Male rats were given daily intraperitoneal injections of phenobarbital (100 mg/kg) in physiologic saline. Their controls received saline alone. After either 3 or 10 successive days of treatment, there was ultrastructural evidence of a marked proliferation of smooth endoplasmic reticulum in the hepatic parenchyma of the drug-injected animals. Such phenobarbital injections also effected significant reductions in hexobarbital-induced sleeping times. These reductions were thought to reflect enhancement of hepatic drug-metabolizing enzyme activity in the phenobarbital-treated groups. Similarly prepared phenobarbital- and saline-injected rats were then challenged with a single dose of carbon tetrachloride (CCl 4) (0.5 ml of a 50% solution in olive oil). Controls received pure olive oil, and they displayed no adverse effects. The CCl 4 treatment, however, produced a 60% mortality over a 4-day period in the phenobarbital-pretreated rats, but only a 4% mortality, complete within 2 days, in the saline-pretreated animals.
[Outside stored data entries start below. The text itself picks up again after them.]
(* ===== verification/Mailbox.v ===== *)
(** * Process mailboxes ([kernel/ipc/ipc_mailbox.cpp])

    A mailbox is a ring of 16 version-2 messages with delivery counters.  The
    functions take the address of the mailbox (0 for a null pointer; its lock is
    the first member, hence at the same address) and the mailbox found there.
    Message pointers the code tests against null are options. *)

From S2P Require Import Prelude KernelEnv Spinlock RingBuffer.

Definition IPC_MAILBOX_CAPACITY : Z := 16.
Definition OS64_IPC_ABI_VERSION_V2 : Z := 2.
Definition OS_IPC_MESSAGE_PAYLOAD_SIZE : Z := 64.
Definition OS_IPC_V2_MESSAGE_PAYLOAD_SIZE : Z := 96.
Definition OS_IPC_V2_MAX_HANDLES : Z := 2.
Definition OS_IPC_MESSAGE_NONE : Z := 0.
Definition OS_IPC_FLAG_NONE : Z := 0.
Definition OS_IPC_FLAG_REQUEST_REPLY : Z := 1.
Definition OS_IPC_FLAG_HAS_HANDLES : Z := 2.
Definition OS_IPC_FILTER_SENDER : Z := 1.
Definition OS_IPC_FILTER_TYPE : Z := 2.
Definition OS_IPC_FILTER_REPLY_TO : Z := 4.
Definition sizeof_OsIpcMessage : Z := 88.
Definition sizeof_OsIpcMessageV2 : Z := 152.
Definition sizeof_OsIpcReceiveFilter : Z := 24.

Record OsIpcMessage := {
  v1_size : Z; v1_sender_pid : Z; v1_type : Z; v1_flags : Z; v1_length : Z;
  v1_sender_generation : Z; v1_payload : list Z }.
#[export] Instance OsIpcMessage_settable : Settable OsIpcMessage := {| eta_expand m := {|
  v1_size := v1_size m; v1_sender_pid := v1_sender_pid m; v1_type := v1_type m;
  v1_flags := v1_flags m; v1_length := v1_length m;
  v1_sender_generation := v1_sender_generation m; v1_payload := v1_payload m |} |}.

Record OsIpcMessageV2 := {
  v2_size : Z; v2_abi_version : Z; v2_sender_pid : Z; v2_sender_generation : Z; v2_type : Z;
  v2_flags : Z; v2_length : Z; v2_request_id : Z; v2_reply_to : Z; v2_handle_count : Z;
  v2_handles : list Z; v2_payload : list Z }.
#[export] Instance OsIpcMessageV2_settable : Settable OsIpcMessageV2 := {| eta_expand m := {|
  v2_size := v2_size m; v2_abi_version := v2_abi_version m; v2_sender_pid := v2_sender_pid m;
  v2_sender_generation := v2_sender_generation m; v2_type := v2_type m; v2_flags := v2_flags m;
  v2_length := v2_length m; v2_request_id := v2_request_id m; v2_reply_to := v2_reply_to m;
  v2_handle_count := v2_handle_count m; v2_handles := v2_handles m;
  v2_payload := v2_payload m |} |}.

Record OsIpcReceiveFilter := {
  f_size : Z; f_flags : Z; f_sender_pid : Z; f_sender_generation : Z; f_type : Z;
  f_reply_to : Z }.

(** ** Messages *)

(** The message [clear_message_v2] writes. *)
Definition clear_message_v2 : OsIpcMessageV2 := {|
  v2_size := sizeof_OsIpcMessageV2; v2_abi_version := OS64_IPC_ABI_VERSION_V2;
  v2_sender_pid := 0; v2_sender_generation := 0; v2_type := OS_IPC_MESSAGE_NONE;
  v2_flags := OS_IPC_FLAG_NONE; v2_length := 0; v2_request_id := 0; v2_reply_to := 0;
  v2_handle_count := 0; v2_handles := replicate (Z.to_nat OS_IPC_V2_MAX_HANDLES) 0;
  v2_payload := replicate (Z.to_nat OS_IPC_V2_MESSAGE_PAYLOAD_SIZE) 0 |}.
#[export] Instance OsIpcMessageV2_inhabited : Inhabited OsIpcMessageV2 := populate clear_message_v2.

Definition message_shape_valid_v2 (m : option OsIpcMessageV2) : bool :=
  match m with
  | None => false
  | Some m =>
    if negb (v2_size m =? sizeof_OsIpcMessageV2)
       || negb (v2_abi_version m =? OS64_IPC_ABI_VERSION_V2) then false
    else if (OS_IPC_V2_MESSAGE_PAYLOAD_SIZE <? v2_length m)
            || (OS_IPC_V2_MAX_HANDLES <? v2_handle_count m) then false
    else true
  end.

(** The loops copy the 64 payload bytes of a version-1 message over the zeros of
    the cleared target, and the first 64 bytes of a version-2 message back. *)
Definition message_v1_to_v2 (source : option OsIpcMessage) : OsIpcMessageV2 :=
  let target := clear_message_v2 in
  match source with
  | None => target
  | Some s =>
    let target := target <| v2_sender_pid := v1_sender_pid s |>
      <| v2_sender_generation := v1_sender_generation s |> <| v2_type := v1_type s |>
      <| v2_flags := Z.land (v1_flags s) OS_IPC_FLAG_REQUEST_REPLY |>
      <| v2_length := v1_length s |> in
    for_range 0 OS_IPC_MESSAGE_PAYLOAD_SIZE (fun i t =>
      t <| v2_payload := aset (v2_payload t) i (aget (v1_payload s) i) |>) target
  end.

Definition message_v2_to_v1 (s : OsIpcMessageV2) (target : OsIpcMessage) : OsIpcMessage :=
  let target := target <| v1_size := sizeof_OsIpcMessage |>
    <| v1_sender_pid := v2_sender_pid s |> <| v1_type := v2_type s |>
    <| v1_flags := Z.land (v2_flags s) OS_IPC_FLAG_REQUEST_REPLY |>
    <| v1_length := if v2_length s <? OS_IPC_MESSAGE_PAYLOAD_SIZE then v2_length s
                    else OS_IPC_MESSAGE_PAYLOAD_SIZE |>
    <| v1_sender_generation := v2_sender_generation s |> in
  for_range 0 OS_IPC_MESSAGE_PAYLOAD_SIZE (fun i t =>
    t <| v1_payload := aset (v1_payload t) i (aget (v2_payload s) i) |>) target.

Definition filter_matches (filter : option OsIpcReceiveFilter) (m : OsIpcMessageV2) : bool :=
  match filter with
  | None => true
  | Some f =>
    if f_flags f =? 0 then true
    else if negb (f_size f =? sizeof_OsIpcReceiveFilter) then false
    else if nonzero (Z.land (f_flags f) OS_IPC_FILTER_SENDER)
            && (negb (v2_sender_pid m =? f_sender_pid f)
                || negb (v2_sender_generation m =? f_sender_generation f)) then false
    else if nonzero (Z.land (f_flags f) OS_IPC_FILTER_TYPE)
            && negb (v2_type m =? f_type f) then false
    else if nonzero (Z.land (f_flags f) OS_IPC_FILTER_REPLY_TO)
            && negb (v2_reply_to m =? f_reply_to f) then false
    else Z.land (f_flags f)
           (not32 (Z.lor (Z.lor OS_IPC_FILTER_SENDER OS_IPC_FILTER_TYPE) OS_IPC_FILTER_REPLY_TO)) =? 0
  end.

(** ** The mailbox *)

Record KernelIpcMailbox := {
  messages : list OsIpcMessageV2; head : Z; tail : Z; mb_count : Z; delivered_count : Z;
  dropped_count : Z }.
#[export] Instance KernelIpcMailbox_settable : Settable KernelIpcMailbox := {| eta_expand m := {|
  messages := messages m; head := head m; tail := tail m; mb_count := mb_count m;
  delivered_count := delivered_count m; dropped_count := dropped_count m |} |}.

Record KernelIpcMailboxStats := {
  st_capacity : Z; st_count : Z; st_delivered_count : Z; st_dropped_count : Z }.

(** Bodies under the lock. *)

Definition push_body (message : OsIpcMessageV2) (m : KernelIpcMailbox) : Z * KernelIpcMailbox :=
  if mb_count m =? IPC_MAILBOX_CAPACITY then
    (0, m <| dropped_count := u32 (dropped_count m + 1) |>)
  else
    let m := m <| messages := aset (messages m) (tail m) message |> in
    let m := m <| tail := u32 (tail m + 1) mod IPC_MAILBOX_CAPACITY |> in
    (1, m <| mb_count := u32 (mb_count m + 1) |>).

(** The popped message is in the answer. *)
Definition pop_body (m : KernelIpcMailbox) : (Z * option OsIpcMessageV2) * KernelIpcMailbox :=
  if mb_count m =? 0 then ((0, None), m)
  else
    let message := aget (messages m) (head m) in
    let m := m <| messages := aset (messages m) (head m) clear_message_v2 |> in
    let m := m <| head := u32 (head m + 1) mod IPC_MAILBOX_CAPACITY |> in
    let m := m <| mb_count := mb_count m - 1 |> in
    ((1, Some message), m <| delivered_count := u32 (delivered_count m + 1) |>).

Definition pop_match_body (filter : option OsIpcReceiveFilter) (m : KernelIpcMailbox)
    : (Z * option OsIpcMessageV2) * KernelIpcMailbox :=
  if mb_count m =? 0 then ((0, None), m)
  else
    match find_first (fun i =>
            filter_matches filter (aget (messages m) (u32 (head m + i) mod IPC_MAILBOX_CAPACITY)))
            0 (Z.to_nat (mb_count m)) with
    | None => ((0, None), m)
    | Some found_offset =>
      let found_index := u32 (head m + found_offset) mod IPC_MAILBOX_CAPACITY in
      let message := aget (messages m) found_index in
      let m := for_range found_offset (mb_count m - 1) (fun i m =>
        let current := u32 (head m + i) mod IPC_MAILBOX_CAPACITY in
        let next := u32 (head m + i + 1) mod IPC_MAILBOX_CAPACITY in
        m <| messages := aset (messages m) current (aget (messages m) next) |>) m in
      let m := m <| tail := u32 (tail m + IPC_MAILBOX_CAPACITY - 1) mod IPC_MAILBOX_CAPACITY |> in
      let m := m <| messages := aset (messages m) (tail m) clear_message_v2 |> in
      let m := m <| mb_count := mb_count m - 1 |> in
      ((1, Some message), m <| delivered_count := u32 (delivered_count m + 1) |>)
    end.

Definition clear_all (m : KernelIpcMailbox) : KernelIpcMailbox :=
  for_range 0 IPC_MAILBOX_CAPACITY (fun i m =>
    m <| messages := aset (messages m) i clear_message_v2 |>) m.

Definition drop_all_body (m : KernelIpcMailbox) : KernelIpcMailbox :=
  let m := m <| dropped_count := u32 (dropped_count m + mb_count m) |> in
  (clear_all m) <| head := 0 |> <| tail := 0 |> <| mb_count := 0 |>.

Definition init_mailbox (m : KernelIpcMailbox) : KernelIpcMailbox :=
  clear_all (m <| head := 0 |> <| tail := 0 |> <| mb_count := 0 |> <| delivered_count := 0 |>
               <| dropped_count := 0 |>).

Section Operations.
Context {E : Type} `{KernelEnv E}.

Definition ipc_mailbox_init (mailbox : Z) (m : KernelIpcMailbox) (e : E) : KernelIpcMailbox * E :=
  if mailbox =? 0 then (m, e)
  else (init_mailbox m, kernel_spinlock_setup mailbox KERNEL_LOCK_CLASS_IPC_SERVICE e).

Definition ipc_mailbox_capacity (mailbox : Z) : Z := if mailbox =? 0 then 0 else IPC_MAILBOX_CAPACITY.

Definition ipc_mailbox_get_stats (mailbox : Z) (m : KernelIpcMailbox) (e : E)
    : KernelIpcMailboxStats * KernelIpcMailbox * E :=
  let zero := {| st_capacity := IPC_MAILBOX_CAPACITY; st_count := 0; st_delivered_count := 0;
                 st_dropped_count := 0 |} in
  if mailbox =? 0 then (zero, m, e)
  else with_lock mailbox zero (fun m =>
    ({| st_capacity := IPC_MAILBOX_CAPACITY; st_count := mb_count m;
        st_delivered_count := delivered_count m; st_dropped_count := dropped_count m |}, m)) m e.

Definition ipc_mailbox_count (mailbox : Z) (m : KernelIpcMailbox) (e : E) : Z * KernelIpcMailbox * E :=
  let '(st, m, e) := ipc_mailbox_get_stats mailbox m e in (st_count st, m, e).
Definition ipc_mailbox_delivered_count (mailbox : Z) (m : KernelIpcMailbox) (e : E)
    : Z * KernelIpcMailbox * E :=
  let '(st, m, e) := ipc_mailbox_get_stats mailbox m e in (st_delivered_count st, m, e).
Definition ipc_mailbox_dropped_count (mailbox : Z) (m : KernelIpcMailbox) (e : E)
    : Z * KernelIpcMailbox * E :=
  let '(st, m, e) := ipc_mailbox_get_stats mailbox m e in (st_dropped_count st, m, e).
Definition ipc_mailbox_is_empty (mailbox : Z) (m : KernelIpcMailbox) (e : E)
    : bool * KernelIpcMailbox * E :=
  let '(n, m, e) := ipc_mailbox_count mailbox m e in (n =? 0, m, e).
Definition ipc_mailbox_is_full (mailbox : Z) (m : KernelIpcMailbox) (e : E)
    : bool * KernelIpcMailbox * E :=
  let '(n, m, e) := ipc_mailbox_count mailbox m e in (n =? IPC_MAILBOX_CAPACITY, m, e).

Definition ipc_mailbox_push_v2 (mailbox : Z) (message : option OsIpcMessageV2)
    (m : KernelIpcMailbox) (e : E) : Z * KernelIpcMailbox * E :=
  match message with
  | None => (0, m, e)
  | Some msg =>
    if (mailbox =? 0) || negb (message_shape_valid_v2 message) then (0, m, e)
    else
      let '(fault, e) := kernel_fault_injection_should_fail KERNEL_FAULT_POINT_MAILBOX e in
      if fault then (0, m, e) else with_lock mailbox 0 (push_body msg) m e
  end.

Definition ipc_mailbox_pop_v2 (mailbox : Z) (message : bool) (m : KernelIpcMailbox) (e : E)
    : (Z * option OsIpcMessageV2) * KernelIpcMailbox * E :=
  if (mailbox =? 0) || negb message then ((0, None), m, e)
  else with_lock mailbox (0, None) pop_body m e.

Definition ipc_mailbox_pop_v2_match (mailbox : Z) (filter : option OsIpcReceiveFilter)
    (message : bool) (m : KernelIpcMailbox) (e : E)
    : (Z * option OsIpcMessageV2) * KernelIpcMailbox * E :=
  if (mailbox =? 0) || negb message then ((0, None), m, e)
  else with_lock mailbox (0, None) (pop_match_body filter) m e.

Definition ipc_mailbox_push (mailbox : Z) (message : option OsIpcMessage)
    (m : KernelIpcMailbox) (e : E) : Z * KernelIpcMailbox * E :=
  match message with
  | None => (0, m, e)
  | Some msg =>
    if negb (v1_size msg =? sizeof_OsIpcMessage) || (OS_IPC_MESSAGE_PAYLOAD_SIZE <? v1_length msg)
    then (0, m, e)
    else ipc_mailbox_push_v2 mailbox (Some (message_v1_to_v2 message)) m e
  end.

(** [message] is the caller's buffer, whose old contents the conversion overwrites. *)
Definition ipc_mailbox_pop (mailbox : Z) (message : option OsIpcMessage)
    (m : KernelIpcMailbox) (e : E) : (Z * option OsIpcMessage) * KernelIpcMailbox * E :=
  let '(r, converted, m, e) := ipc_mailbox_pop_v2 mailbox true m e in
  match converted with
  | Some c => if r =? 0 then ((0, message), m, e)
              else ((1, message_v2_to_v1 c <$> message), m, e)
  | None => ((0, message), m, e)
  end.

Definition ipc_mailbox_drop_all (mailbox : Z) (m : KernelIpcMailbox) (e : E) : KernelIpcMailbox * E :=
  if mailbox =? 0 then (m, e)
  else let '(_, m, e) := with_lock mailbox tt (fun m => (tt, drop_all_body m)) m e in (m, e).
End Operations.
Phenobarbital-CCl 4- and saline-CCl 4-injected rats were then killed at intervals of 1 1 2 , 3, 6, 12, 18, 24, 48, 72, and 96 hours after the toxic challenge. Histologic study of the livers of these animals revealed that parenchymal necrosis evolved more slowly in the phenobarbital-pretreated rats than in the saline-pretreated animals. Ultimately, however, the extent of CCl 4-induced liver necrosis was much greater in drug-pretreated rats than in their saline-pretreated counterparts, i.e., massive or submassive hepatic necrosis in the former vs. a limited centrilobular lesion in the latter. Thus phenobarbital pretreatment delayed the onset of, but ultimately enhanced, CCl 4 hepatotoxicity. It was considered that this altered hepatotoxic response might be related either to the increase of smooth-surfaced membranes or to the augmentation of drug-metabolizing enzyme systems in the livers of the phenobarbital-pretreated animals.